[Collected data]
========================================
(** The original console that the handler captures: the global [console]
    when it is an object. *)
Definition originalConsole_of (originalConsoleVal : Value) : option Object :=
  match originalConsoleVal with
  | VObject o => Some o
  | _ => None
  end.

(** [RuntimeTarget::installConsoleHandler], given the value of the global
    [console] before: the own properties of the new console object.
    (Properties that the file does not install are found through the
    prototype and are no code of this file.) *)
Definition installConsoleHandler (originalConsoleVal : Value)
    : gmap string HostFunction :=
  let originalConsole := originalConsole_of originalConsoleVal in
  let install := installConsoleMethod originalConsole in
  let console := ∅ in
  let console := install console "count"%string body_count in
  let console := install console "countReset"%string body_countReset in
  let console := install console "time"%string body_time in
  let console := install console "timeEnd"%string body_timeEnd in
  let console := install console "timeLog"%string body_timeLog in
  let console := install console "assert"%string body_assert in
  fold_left
    (fun console entry => install console (fst entry) (body_forwarding (snd entry)))
    kForwardingConsoleMethods console.

(** A script calls [console.name(args)].  A name that the file did not
    install does not reach its code: the call is the engine's call of what
    the console inherits. *)
Definition invoke (originalConsoleVal : Value) (name : string)
    (env : CallEnv) (args : list Value) : M Value :=
  match (installConsoleHandler originalConsoleVal !! name : option HostFunction) with
  | Some f => f env args
  | None => lift (callInherited rt (originalConsole_of originalConsoleVal) name args)
  end.

(** *** Sequences of calls *)

(** One call of a console method by the script. *)
Record Call : Type := {
  call_name : string;
  call_env : CallEnv;
  call_args : list Value
}.

Definition run_call (originalConsoleVal : Value) (c : Call) : M Value :=
  invoke originalConsoleVal (call_name c) (call_env c) (call_args c).

(** The state that a sequence of calls leaves.  A call that throws leaves
    its state to the next one. *)
Fixpoint run_calls (originalConsoleVal : Value) (calls : list Call)
    (st : ConsoleState) : ConsoleState :=
  match calls with
  | [] => st
  | c :: calls' =>
      run_calls originalConsoleVal calls'
        (final_state (run_call originalConsoleVal c st))
  end.

(** A call whose body runs: the [RuntimeTarget] is alive and the body is
    in place. *)
Definition live (timestampMs : float) : CallEnv :=
  {| now := timestampMs; selfAlive := true; bodyInPlace := true |}.

(** A call after the [RuntimeTarget] has been destroyed. *)
Definition detached (timestampMs : float) : CallEnv :=
  {| now := timestampMs; selfAlive := false; bodyInPlace := true |}.

(** The call is a call of the method [name] whose body runs and whose
    label is [L]. *)
Definition calls_with_label (name : string) (L : string) (c : Call) : bool :=
  String.eqb (call_name c) name
  && body_runs (call_env c)
  && match label_of_args (call_args c) with
     | Returns l => String.eqb l L
     | Throws _ => false
     end.

(** The number of calls [count(L)] in a sequence of calls. *)
Definition count_calls (L : string) (calls : list Call) : nat :=
  length (List.filter (calls_with_label "count" L) calls).

(** The bodies in the order in which the handler installs them. *)
Definition method_bodies : list (string * Body) :=
  [ ("count", body_count);
    ("countReset", body_countReset);
    ("time", body_time);
    ("timeEnd", body_timeEnd);
    ("timeLog", body_timeLog);
    ("assert", body_assert) ]%string
  ++ map (fun entry => (fst entry, body_forwarding (snd entry)))
       kForwardingConsoleMethods.

End Console.

(** ** A script on an installation *)

(** A call as the script makes it: which method, when, whether the
    [RuntimeTarget] is still there, and the arguments.  Whether the body of
    the host function is in place is not the script's to say: it follows
    from the calls made before. *)
Record ScriptCall : Type := {
  script_name : string;
  script_time : float;
  script_alive : bool;
  script_args : list Value
}.

(** An installation: the shared [ConsoleState], and the names of the host
    functions that have been called, whose closures have moved their [body]
    out. *)
Record Installation : Type := {
  console_state : ConsoleState;
  moved_out : gset string
}.

(** The installation after [installConsoleHandler]. *)
Definition fresh_installation : Installation :=
  {| console_state := fresh_state; moved_out := ∅ |}.

(** The conditions of a call on an installation.  [keepsTarget] says what
    the standard library does to a moved-from [std::function]: whether it
    keeps its target.  The body is in place at the first call of a host
    function, and at later calls when the library keeps the target. *)
Definition env_of (keepsTarget : bool) (i : Installation) (c : ScriptCall) : CallEnv :=
  {| now := script_time c;
     selfAlive := script_alive c;
     bodyInPlace := keepsTarget || negb (bool_decide (script_name c ∈ moved_out i)) |}.

(** The call on the installation. *)
Definition script_call (rt : Runtime) (originalConsoleVal : Value)
    (keepsTarget : bool) (c : ScriptCall) (i : Installation) : Result Value :=
  invoke rt originalConsoleVal (script_name c) (env_of keepsTarget i c)
    (script_args c) (console_state i).

(** The installation after the call: the closure of the host function
    has moved its body, whether or not the target was alive. *)
Definition after_call (rt : Runtime) (originalConsoleVal : Value)
    (keepsTarget : bool) (c : ScriptCall) (i : Installation) : Installation :=
  {| console_state := final_state (script_call rt originalConsoleVal keepsTarget c i);
     moved_out := {[script_name c]} ∪ moved_out i |}.

(** The installation after a sequence of calls. *)
Fixpoint run_script (rt : Runtime) (originalConsoleVal : Value)
    (keepsTarget : bool) (calls : list ScriptCall) (i : Installation) : Installation :=
  match calls with
  | [] => i
  | c :: calls' =>
      run_script rt originalConsoleVal keepsTarget calls'
        (after_call rt originalConsoleVal keepsTarget c i)
  end.

(** The call of the script as a call that finds its body in place. *)
Definition in_place (c : ScriptCall) : Call :=
  {| call_name := script_name c;
     call_env := {| now := script_time c;
                    selfAlive := script_alive c;
                    bodyInPlace := true |};
     call_args := script_args c |}.

(** A call by the script while the target is alive. *)
Definition live_call (name : string) (timestampMs : float) (args : list Value)
    : ScriptCall :=
  {| script_name := name;
     script_time := timestampMs;
     script_alive := true;
     script_args := args |}.

(** ** The behaviour in the words of the specification *)

(** The coercion rules: undefined and null are false, a boolean is itself,
    a number is false iff it is zero or NaN, a symbol and an object are
    true, a string is false iff it is empty. *)
Definition truthy (v : Value) : bool :=
  match v with
  | VUndefined | VNull => false
  | VBool b => b
  | VNumber m => negb (PrimFloat.is_zero m || PrimFloat.is_nan m)
  | VSymbol _ | VObject _ => true
  | VString s => negb (String.eqb s "")
  end.

(** The body of an assertion message, from the arguments after the first:
    an empty list becomes ["Assertion failed"]; a first element that is a
    string is replaced by ["Assertion failed: "] followed by it; otherwise
    ["Assertion failed"] is put in front. *)
Definition assertion_body (rest : list Value) : list Value :=
  match rest with
  | [] => [VString "Assertion failed"]
  | VString s :: rest' => VString ("Assertion failed: " +:+ s) :: rest'
  | first :: rest' => VString "Assertion failed" :: first :: rest'
  end.

(** A message whose body is the single string [text]. *)
Definition text_message (timestampMs : float) (type : ConsoleAPIType)
    (text : string) : ConsoleMessage :=
  {| msg_timestamp := timestampMs; msg_type := type; msg_args := [VString text] |}.

(** ["<L>: <elapsed> ms"], the elapsed time being the difference of two
    doubles, printed by [std::to_string]. *)
Definition elapsed_text (L : string) (t1 t0 : float) : string :=
  L +:+ ": " +:+ std_to_string_double (PrimFloat.sub t1 t0) +:+ " ms".

(** The names under which the handler installs a method. *)
Definition label_method_names : list string :=
  [ "count"; "countReset"; "time"; "timeEnd"; "timeLog" ]%string.

Definition console_method_names : list string :=
  label_method_names ++ [ "assert"%string ] ++ map fst kForwardingConsoleMethods.

(** The forwarding step: the function of the original console that is
    called, if any.  There is one when an original console was captured and
    its property of the same name is an object that is a function; the
    look-up of the property may throw. *)
Definition forwarding_target (rt : Runtime) (originalConsole : option Object)
    (methodName : string) : Outcome (option Object) :=
  match originalConsole with
  | None => Returns None
  | Some oc =>
      match getProperty rt oc methodName with
      | Throws e => Throws e
      | Returns (VObject obj) =>
          if isFunction rt obj then Returns (Some obj) else Returns None
      | Returns _ => Returns None
      end
  end.

(** The error with which the forwarding step ends, if it ends with one:
    thrown by the look-up of the property or by the original function. *)
Definition forwarding_error (rt : Runtime) (originalConsole : option Object)
    (methodName : string) (args : list Value) : option JSError :=
  match originalConsole with
  | None => None
  | Some oc =>
      match forwarding_target rt originalConsole methodName with
      | Throws e => Some e
      | Returns None => None
      | Returns (Some obj) =>
          match callWithThis rt obj oc args with
          | Throws e => Some e
          | Returns _ => None
          end
      end
  end.

(** The calls of the original console that the forwarding step makes. *)
Definition forwarding_events (rt : Runtime) (originalConsole : option Object)
    (methodName : string) (args : list Value) : list Event :=
  match originalConsole with
  | None => []
  | Some oc =>
      match forwarding_target rt originalConsole methodName with
      | Returns (Some obj) => [EvOriginalCall obj oc args]
      | _ => []
      end
  end.

(** The error with which the body ends, if it ends with one: the body runs
    only while the target is alive and the body is in place, and only the
    conversion of the label to a string can throw. *)
Definition label_error (rt : Runtime) (methodName : string) (env : CallEnv)
    (args : list Value) : option JSError :=
  if body_runs env && bool_decide (methodName ∈ label_method_names) then
    match label_of_args rt args with
    | Throws e => Some e
    | Returns _ => None
    end
  else None.

(** The timer table that the body of the method [name] leaves: [time] adds
    an entry for its label when there is none, [timeEnd] removes the entry
    of its label, and no other method touches the table. *)
Definition timerTable_after (rt : Runtime) (name : string) (args : list Value)
    (timestampMs : float) (st : ConsoleState) : gmap string float :=
  match label_of_args rt args with
  | Returns l =>
      if String.eqb name "time" then
        match timerTable st !! l with
        | None => <[l := timestampMs]> (timerTable st)
        | Some _ => timerTable st
        end
      else if String.eqb name "timeEnd" then delete l (timerTable st)
      else timerTable st
  | Throws _ => timerTable st
  end.

(** The counters that the body of the method [name] leaves: [count] adds
    one to the counter of its label, or sets it to 1 when there is none,
    [countReset] sets the counter of its label to 0 when there is one, and
    no other method touches the counters. *)
Definition countMap_after (rt : Runtime) (name : string) (args : list Value)
    (st : ConsoleState) : gmap string Z :=
  match label_of_args rt args with
  | Returns l =>
      if String.eqb name "count" then
        match countMap st !! l with
        | None => <[l := 1]> (countMap st)
        | Some c => <[l := int_wrap (c + 1)]> (countMap st)
        end
      else if String.eqb name "countReset" then
        match countMap st !! l with
        | None => countMap st
        | Some _ => <[l := 0]> (countMap st)
        end
      else countMap st
  | Throws _ => countMap st
  end.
========================================
| WHAT YOU NEED TO DO |
The answer is the lines above between the line holding "when it is an object. *)" and the line holding "(Properties that the", inclusive, each written out exactly, and no others.

| YOUR SOLUTION |
    when it is an object. *)
Definition originalConsole_of (originalConsoleVal : Value) : option Object :=
  match originalConsoleVal with
  | VObject o => Some o
  | _ => None
  end.

(** [RuntimeTarget::installConsoleHandler], given the value of the global
    [console] before: the own properties of the new console object.
    (Properties that the file does not install are found through the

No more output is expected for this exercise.